Workpackage 04

Member of the

Freshwater Information Platform

Workpackage 04

Contemporary and Past Patterns in Freshwater Biodiversity

Responsible Institute: Institut de Recherche pour le Développement (IRD)

Key research questions:

  • Which factors best explain the variation in freshwater species biodiversity patterns? Are these factors recurrent among a wide variety of groups of organisms?
  • What is the relative role of each of the three hypotheses in explaining biodiversity gradients, and more particularly what is the true role of history?
  • How do the roles change at varying spatial scales? Is the relative role of each of the three hypotheses recurrent among organisms?
  • What are the consequences of human activities on these natural biodiversity patterns?
  • Can palaeoecological micro- and macrofossil records in lake sediments be used to identify changes in freshwater biodiversity?

Understanding historic and contemporary patterns of freshwater biodiversity is an important pre-requisite to predict the future distribution patterns and population trends driven by socio-economic pressures and climate change. The factors responsible for the past and present biodiversity patterns have long been studied by ecologists, bio-geographers and palaeontologists. Of the dozens of hypotheses put forward, three have consistently emerged as explanations of variation: species-area, species-energy, and history.
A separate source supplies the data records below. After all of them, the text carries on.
Lemma pb_auto_run fuel b : pb_run nmsg msgsize ubuf (pb_auto fuel b).1 b (pb_auto fuel b).2.
Proof.
  revert b. induction fuel as [| fuel IH]; intros b; cbn [pb_auto]; [constructor |].
  destruct (pb_fresh Reader b) as [[c [b' |]] |] eqn:E1; [| constructor |].
  - specialize (IH b'). destruct (pb_auto fuel b') as [n b2]. by eapply pb_run_cons; [apply pb_fresh_step |].
  - destruct (pb_fresh Writer b) as [[c [b' |]] |] eqn:E2; [| constructor..].
    specialize (IH b'). destruct (pb_auto fuel b') as [n b2]. by eapply pb_run_cons; [apply pb_fresh_step |].
Qed.
End exec.

Definition spsc_run2 : nat * pbench simuser := pb_auto 2 4 bench_buf 162 (pb_start 4 bench_buf empty_spsc bench_user).

Lemma both_left {U} `{UAccess U} nmsg msgsize ubuf (b : pbench U) :
  pb_ph b Reader = Left -> pb_ph b Writer = Left -> forall c sd, spsc_slot_step nmsg msgsize ubuf c sd b = None.
Proof. intros HR HW c []; unfold spsc_slot_step; by rewrite ?HR, ?HW. Qed.

Lemma spsc_transfer_completes_witness :
  spsc_run2.1 = 52%nat /\
  (forall sd, pb_ph spsc_run2.2 sd = Left /\ pb_i spsc_run2.2 sd = 2) /\
  user_bytes (q_user (sp_sh (pb_sys spsc_run2.2))) 200 4 = Some [x61; x62; x63; x64].
Proof.
  destruct (spsc_transfer_completes 2 4 bench_buf [x61; x62; x63; x64] ltac:(by left) eq_refl empty_spsc bench_user
              spsc_run2.1 spsc_run2.2 empty_spsc_ok eq_refl eq_refl eq_refl) as (_ & _ & Hend).
  { split; [by vm_compute |]. apply (bytes_accessible _ _ _ [x00; x00; x00; x00]); [by vm_compute | done]. }
  { done. } { apply pb_auto_run. }
  destruct Hend as (Hl & _ & Hu); [apply both_left; by vm_compute |].
  split; [by vm_compute |]. split; [exact Hl |]. by apply Hu.
Defined.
The species-area hypothesis refers to the existence of a positive relationship between the number of species present in a given area and the size of that area, explained by a combination of size-dependent extinction and speciation rates as well as the influence of the diversity of the habitat. For the first, the probability of extinction for a given species increases with a reduction in population size, which is assumed to be a function of the size of the area in which it lives. The second explanation suggests a positive effect of area on speciation rate by exposing species to greater ecological heterogeneity and more geographical barriers. The third explanation suggests that larger areas have more habitat types, thus allowing more ecological niches and consequently favouring the coexistence of more species.

The species-energy hypothesis, predicts a positive correlation between species richness and the energy available within the system, either as the factor determining available resources (e.g. primary production) or as the upper and lower physiological limits of species. In the former, one would expect an ecosystem variable such as net primary production to be an important predictor of species richness, whereas in the latter, autecological variables such as temperature tolerance would predominate. Historical hypotheses attempt to explain patterns in species richness as a function of recolonisation of systems and thus by the degree of maturity achieved since the last major climate change (e.g. retreat of Pleistocene glaciers ca. 10,000 years ago).

An important aspect of our research will be to quantify the ability of these overarching hypotheses to predict biodiversity changes across taxonomic groups and at increasingly smaller scales. The inclusion of factors related to the degree of fragmentation of water bodies, eutrophication processes and temperature regime changes will further allow us to evaluate the potential effects of these types of stressors on contemporary freshwater biodiversity patterns. A key contribution to our understanding of biodiversity trends will come from the integration of historical data sets (lake sediments, repeated plankton sampling over multiple decades) to determine the temporal scales on which patterns change.